Но я молчала и продолжала стоять, глядя на кончики новых туфель — черные, заостренные, с крохотными стразами по центру.
— Очнись, Иванова Даша, — сказал Богосавец, взял меня за плечо и повел к ресторану.
Я вздрогнула, когда он прикоснулся ко мне, и шеф сразу убрал руку. Открыл двери, распахнул, пропуская меня, и сам зашел следом. Я думала, он сразу уйдет, но Богосавец запер двери и прошел в бар, а я потянулась следом, мучительно подыскивая, что бы сказать.
- Простите, что так некрасиво получилось, — промямлила я, когда Богосавец вытащил бутылку коньяка.
— Забудь, — отмахнулся он. — Дай снифтер.
Я заметалась, не зная, что он просит.
— Бокал для коньяка, — подсказал Богосавец, когда я в третий раз бестолково оглядывала полки.
Бокал. Коньяк. Точно, снифтер.
Первый раз слышу.
Я взяла пузатый, зауженный кверху бокал на короткой толстой ножке, и поставила перед шефом.
Он налил больше половины бокала, и только тут я сообразила, что он собрался пить коньяк. Коньяк!
— Вы с ума сошли? — спросила я не совсем вежливо.
— Что такое? — Богосавец закрыл бутылку и поставил ее рядом с собой.
— Это же коньяк!
— Да неужели?! — делано изумился он. — Хорошо хоть, что такое «коньяк» знаешь. Снифтер-то запомнила?
Но я пропустила его насмешки мимо ушей.
— Вы не можете пить коньяк! Это же вредно для вкусовых рецепторов!
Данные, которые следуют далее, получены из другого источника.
(** ** Calls *)
Inductive op :=
  | HealthCheck
  | CreateApplication (app : Application)
  | GetApplication (appId : string)
  | ListApplications
  | DeleteApplication (appId : string)
  | CreateNamespace (ns : Namespace)
  | GetNamespace (nsId : string)
  | ListNamespaces (appId env cluster : string)
  | DeleteNamespace (nsId : string)
  | CreateConfig (ns key value operator : string) (now : Z)
  | UpdateConfig (ns key value operator : string) (draft : bool) (now : Z)
  | DeleteConfig (ns key operator : string) (draft : bool) (now : Z)
  | GetConfig (ns key : string) (includeDraft : bool)
  | ListConfigs (ns : string) (includeDraft : bool)
  | GetConfigVersions (ns key : string)
  | GetConfigVersion (ns key : string) (version : Z)
  | RollbackConfig (ns key : string) (target : Z) (operator : string) (now : Z)
  | GetChangeHistory (q : ChangeLogQuery)
  | CreateRelease (r : Release) (now : Z)
  | GetReleases (q : ReleaseQuery)
  | GetRelease (id : Z)
  | RetireRelease (id : Z)
  | PublishRelease (ns note operator : string) (out : Release) (now : Z)
  | CreateApproval (a : Approval) (now : Z)
  | UpdateApprovalStatus (id : Z) (status comment : string) (now : Z)
  | GetPendingApprovals (ns : string)
  | CreateUser (u : User)
  | GetUserByUsername (name : string)
  | ListUsers
  | BeginTransactionOp
  | CommitTransactionOp
  | RollbackTransactionOp.

(** A call whose result is not looked at. *)
Definition call {A : Type} (p : prog A) : prog () := _ ← p; mret ().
— Один раз можно, — сказал он. — Принеси крекеры, будь добра.
— Крекеры?..
— Такие маленькие соленые печенюшки, — объяснил он. — Слушай, ты точно повар, Иванова Даша? А что такое пирожки — знаешь?
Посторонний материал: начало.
(** * Dataset preparation lifecycle: download, verify, extract, manifest

    A shallow embedding of [src/dataset/dataset.py] (class [Dataset]) and of
    the library behaviour it relies on: [hashlib.md5], [pathlib.Path],
    [str.lower], [int], [json.dump], [datetime.isoformat] and the file
    system; what [requests.get] answers and what [tarfile] does to the
    file system belong to the environment.  The first half of the file
    holds the definitions, the second half the lemmas and the theorems
    about [prepare]. *)

From Stdlib Require Import ZArith Lia List Ascii String.
From Stdlib.Strings Require Import Byte.
From stdpp Require Import base option list gmap strings.

Local Open Scope Z_scope.

(* ===================================================================== *)
(** ** MD5 (RFC 1321), the digest behind [hashlib.md5]                    *)
(* ===================================================================== *)

Module MD5.

(** 32-bit words are integers in [0, 2^32); every operation that can
    leave the range wraps around explicitly. *)
Definition wrap32 (x : Z) : Z := x mod 2 ^ 32.
Definition add32 (x y : Z) : Z := wrap32 (x + y).
Definition not32 (x : Z) : Z := Z.lxor x 0xffffffff.
Definition rotl32 (x : Z) (s : Z) : Z :=
  Z.lor (wrap32 (Z.shiftl x s)) (Z.shiftr x (32 - s)).

(** The four chaining registers A, B, C, D. *)
Record regs : Type := Regs { rA : Z; rB : Z; rC : Z; rD : Z }.

Definition regs0 : regs :=
  Regs 0x67452301 0xefcdab89 0x98badcfe 0x10325476.

(** Per-round additive constants, [floor (2^32 * |sin (i + 1)|)]. *)
Definition K : list Z :=
  [ 0xd76aa478; 0xe8c7b756; 0x242070db; 0xc1bdceee;
    0xf57c0faf; 0x4787c62a; 0xa8304613; 0xfd469501;
    0x698098d8; 0x8b44f7af; 0xffff5bb1; 0x895cd7be;
    0x6b901122; 0xfd987193; 0xa679438e; 0x49b40821;
    0xf61e2562; 0xc040b340; 0x265e5a51; 0xe9b6c7aa;
    0xd62f105d; 0x02441453; 0xd8a1e681; 0xe7d3fbc8;
    0x21e1cde6; 0xc33707d6; 0xf4d50d87; 0x455a14ed;
    0xa9e3e905; 0xfcefa3f8; 0x676f02d9; 0x8d2a4c8a;
    0xfffa3942; 0x8771f681; 0x6d9d6122; 0xfde5380c;
    0xa4beea44; 0x4bdecfa9; 0xf6bb4b60; 0xbebfbc70;
    0x289b7ec6; 0xeaa127fa; 0xd4ef3085; 0x04881d05;
    0xd9d4d039; 0xe6db99e5; 0x1fa27cf8; 0xc4ac5665;
    0xf4292244; 0x432aff97; 0xab9423a7; 0xfc93a039;
    0x655b59c3; 0x8f0ccc92; 0xffeff47d; 0x85845dd1;
    0x6fa87e4f; 0xfe2ce6e0; 0xa3014314; 0x4e0811a1;
    0xf7537e82; 0xbd3af235; 0x2ad7d2bb; 0xeb86d391 ].

(** Per-round left-rotation amounts. *)
Definition shifts : list Z :=
  [ 7; 12; 17; 22; 7; 12; 17; 22; 7; 12; 17; 22; 7; 12; 17; 22;
    5;  9; 14; 20; 5;  9; 14; 20; 5;  9; 14; 20; 5;  9; 14; 20;
    4; 11; 16; 23; 4; 11; 16; 23; 4; 11; 16; 23; 4; 11; 16; 23;
    6; 10; 15; 21; 6; 10; 15; 21; 6; 10; 15; 21; 6; 10; 15; 21 ].

Definition byteZ (b : byte) : Z := Z.of_N (Byte.to_N b).

(** Little-endian decoding of a run of bytes into one integer. *)
Fixpoint le_decode (bs : list byte) : Z :=
  match bs with
  | [] => 0
  | b :: bs' => byteZ b + 256 * le_decode bs'
  end.

(** Little-endian encoding of [x] on [n] bytes. *)
Fixpoint le_encode (n : nat) (x : Z) : list byte :=
  match n with
  | O => []
  | S n' =>
      match Byte.of_N (Z.to_N (x mod 256)) with
      | Some b => b :: le_encode n' (x / 256)
      | None => []
      end
  end.

(** The sixteen message words of a 64-byte block. *)
Fixpoint words (n : nat) (block : list byte) : list Z :=
  match n with
  | O => []
  | S n' => le_decode (firstn 4 block) :: words n' (skipn 4 block)
  end.

(** One of the 64 steps of the compression function. *)
Definition step (M : list Z) (i : nat) (r : regs) : regs :=
  let '(Regs a b c d) := r in
  let iz := Z.of_nat i in
  let '(f, g) :=
    if iz <? 16 then (Z.lor (Z.land b c) (Z.land (not32 b) d), iz)
    else if iz <? 32 then
      (Z.lor (Z.land d b) (Z.land (not32 d) c), (5 * iz + 1) mod 16)
    else if iz <? 48 then (Z.lxor b (Z.lxor c d), (3 * iz + 5) mod 16)
    else (Z.lxor c (Z.lor b (not32 d)), (7 * iz) mod 16) in
  let f' := add32 (add32 (add32 f a) (nth i K 0)) (nth (Z.to_nat g) M 0) in
  Regs d (add32 b (rotl32 f' (nth i shifts 0))) b c.

(** Compression of one 64-byte block into the chaining registers. *)
Definition compress (r : regs) (block : list byte) : regs :=
  let M := words 16 block in
  let r' := fold_left (fun acc i => step M i acc) (seq 0 64) r in
  Regs (add32 (rA r) (rA r')) (add32 (rB r) (rB r'))
       (add32 (rC r) (rC r')) (add32 (rD r) (rD r')).

(** Consume every complete 64-byte block at the front of [data]; what is
    left (fewer than 64 bytes) stays buffered. *)
Fixpoint absorb_fuel (fuel : nat) (r : regs) (data : list byte)
  : regs * list byte :=
  match fuel with
  | O => (r, data)
  | S fuel' =>
      if (64 <=? length data)%nat
      then absorb_fuel fuel' (compress r (firstn 64 data)) (skipn 64 data)
      else (r, data)
  end.

Definition absorb (r : regs) (data : list byte) : regs * list byte :=
  absorb_fuel (length data) r data.

(** The padding appended to a message of [n] bytes: a single 1 bit, zeros
    up to 56 modulo 64, then the bit length on 64 bits, little-endian. *)
Definition padding (n : Z) : list byte :=
  x80 :: repeat x00 (Z.to_nat ((55 - n) mod 64))
      ++ le_encode 8 ((8 * n) mod 2 ^ 64).

(** *** The hash object of [hashlib]: [md5()], [update], [hexdigest] *)

Record state : Type := State
  { st_regs : regs;          (* chaining value after the full blocks *)
    st_count : Z;            (* number of bytes fed so far *)
    st_buffer : list byte }. (* bytes of the incomplete last block *)

Definition new : state := State regs0 0 [].

Definition update (s : state) (data : list byte) : state :=
  let '(r, rest) := absorb (st_regs s) (st_buffer s ++ data) in
  State r (st_count s + Z.of_nat (length data)) rest.

Definition digest (s : state) : list byte :=
  let '(r, _) := absorb (st_regs s) (st_buffer s ++ padding (st_count s)) in
  le_encode 4 (rA r) ++ le_encode 4 (rB r)
    ++ le_encode 4 (rC r) ++ le_encode 4 (rD r).

Definition hex_digit (n : Z) : ascii :=
  nth (Z.to_nat n)
      (list_ascii_of_string "0123456789abcdef") "0"%char.

Definition hex_of_byte (b : byte) : string :=
  String (hex_digit (byteZ b / 16))
         (String (hex_digit (byteZ b mod 16)) EmptyString).

Definition hex (bs : list byte) : string :=
  fold_right (fun b acc => hex_of_byte b ++ acc)%string EmptyString bs.

(** [hexdigest]: thirty-two lowercase hexadecimal digits. *)
Definition hexdigest (s : state) : string := hex (digest s).

(** The buffer of a hash object holds an incomplete block. *)
Definition wf (s : state) : Prop := (length (st_buffer s) < 64)%nat.

(** The digest of a whole message fed in one call. *)
Definition md5_hex (data : list byte) : string :=
  hexdigest (update new data).

End MD5.

Local Open Scope string_scope.
Local Open Scope list_scope.
Local Open Scope nat_scope.

(* ===================================================================== *)
(** ** Strings: [str.lower], [str.replace], decimal and hex rendering     *)
(* ===================================================================== *)

(** A [string] stands for a Python [str] whose code points are all below
    256, one [ascii] for each code point. *)

Module Str.

(** [c.lower()]: the capital letters of this range are [A] to [Z] and the
    code points 192 to 222 without the multiplication sign (215); each has
    its small letter 32 places further.  No other code point below 256
    changes, and lowering a string of such code points is lowering each of
    them: the rules that look at the neighbours of a character concern
    code points above 255 only. *)
Definition lower_char (c : ascii) : ascii :=
  let n := nat_of_ascii c in
  if ((65 <=? n) && (n <=? 90))
     || ((192 <=? n) && (n <=? 222) && negb (n =? 215))
  then ascii_of_nat (n + 32) else c.

Fixpoint map_chars (f : ascii → ascii) (s : string) : string :=
  match s with
  | EmptyString => EmptyString
  | String c s' => String (f c) (map_chars f s')
  end.

(** [s.lower()] *)
Definition lower (s : string) : string := map_chars lower_char s.

(** [s.replace(a, b)] for one-character [a] and [b]. *)
Definition replace_char (a b : ascii) (s : string) : string :=
  map_chars (fun c => if Ascii.eqb c a then b else c) s.

(** [sep.join(ws)] *)
Fixpoint join (sep : string) (ws : list string) : string :=
  match ws with
  | [] => EmptyString
  | [w] => w
  | w :: ws' => w +:+ sep +:+ join sep ws'
  end.

(** [s.split(sep)] for a one-character separator. *)
Fixpoint split_on (sep : ascii) (s : string) : list string :=
  match s with
  | EmptyString => [EmptyString]
  | String c s' =>
      if Ascii.eqb c sep then EmptyString :: split_on sep s'
      else match split_on sep s' with
           | [] => [String c EmptyString]
           | w :: ws => String c w :: ws
           end
  end.

Definition digit (n : nat) : ascii := ascii_of_nat (48 + n mod 10).

(** [n] in decimal on exactly [w] digits, zero padded (["%0wd"]). *)
Fixpoint dec (w : nat) (n : nat) : string :=
  match w with
  | O => EmptyString
  | S w' => dec w' (n / 10) +:+ String (digit n) EmptyString
  end.

Definition hex_digit (n : nat) : ascii :=
  nth (n mod 16) (list_ascii_of_string "0123456789abcdef") "0"%char.

(** [n] in lowercase hexadecimal on exactly [w] digits (["%0wx"]). *)
Fixpoint hex (w : nat) (n : nat) : string :=
  match w with
  | O => EmptyString
  | S w' => hex w' (n / 16) +:+ String (hex_digit n) EmptyString
  end.

Definition starts_with_slash (s : string) : bool :=
  match s with
  | String "/" _ => true
  | _ => false
  end.

(** *** [int(s)] for a [str]

    White space, an optional sign, decimal digits with single underscores
    between them, white space.  The white space of [int] is the tab, the
    line feed, the vertical tab, the form feed, the carriage return and
    the space, and of the code points above 126 the next-line control
    (133) and the no-break space (160). *)

Definition is_int_space (c : ascii) : bool :=
  let n := nat_of_ascii c in
  ((9 <=? n) && (n <=? 13)) || (n =? 32) || (n =? 133) || (n =? 160).

Definition is_digit (c : ascii) : bool :=
  let n := nat_of_ascii c in (48 <=? n) && (n <=? 57).

Fixpoint skip_spaces (s : string) : string :=
  match s with
  | String c s' => if is_int_space c then skip_spaces s' else s
  | EmptyString => EmptyString
  end.

(** The digits of the literal: [acc] is their value so far, [count] their
    number, [after_digit] whether the character before was a digit; an
    underscore is accepted after a digit and must be followed by one.
    Returns the value, the number of digits and the text after them. *)
Fixpoint scan_digits (s : string) (after_digit : bool) (acc : Z) (count : nat)
  : option (Z * nat * string) :=
  match s with
  | String c s' =>
      if is_digit c then
        scan_digits s' true (acc * 10 + Z.of_nat (nat_of_ascii c - 48)) (S count)
      else if Ascii.eqb c "_" then
        if after_digit then scan_digits s' false acc count else None
      else if after_digit then Some (acc, count, s) else None
  | EmptyString => if after_digit then Some (acc, count, EmptyString) else None
  end.

(** [int(s)]; [None] stands for [ValueError].  [max_digits] is
    [sys.get_int_max_str_digits()]: a literal of more digits than that is
    refused, unless it is 0 (no limit, as in interpreters without the
    setting); literals of up to 640 digits are never refused. *)
Definition to_int (max_digits : nat) (s : string) : option Z :=
  let s1 := skip_spaces s in
  let '(negative, s2) :=
    match s1 with
    | String "+" t => (false, t)
    | String "-" t => (true, t)
    | _ => (false, s1)
    end in
  match scan_digits s2 false 0%Z 0 with
  | Some (v, count, rest) =>
      match skip_spaces rest with
      | EmptyString =>
          if (640 <? count) && (0 <? max_digits) && (max_digits <? count)
          then None
          else Some (if negative then (- v)%Z else v)
      | _ => None
      end
  | None => None
  end.

End Str.

(* ===================================================================== *)
(** ** [pathlib.Path] (POSIX flavour)                                     *)
(* ===================================================================== *)

Module Pathlib.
Он посмеивался, но в глазах его я не увидела веселья. Наоборот. Грусть, досада, злость. Злость на меня?..
— Даша, принеси крекеры, пожалуйста, — попросил Богосавец уже серьезно.
— Лучше я приготовлю вам нормальную закуску, — сказала я сердито. — Вы же не алкаш из подворотни, чтобы элитный коньяк печеньем закусывать.
— Ну, приготовь, — не стал возражать шеф.
Я мигом нарезала хамон тонкими ломтиками, положила веером на тарелку, сверху украсила «розочкой» из сливочного масла, а на другую тарелку выложила несколько ломтиков твердого сыра.
— Кажется, это продукты для завтрашнего меню, — заметил Богосавец, отпивая коньяк и закусывая сыром.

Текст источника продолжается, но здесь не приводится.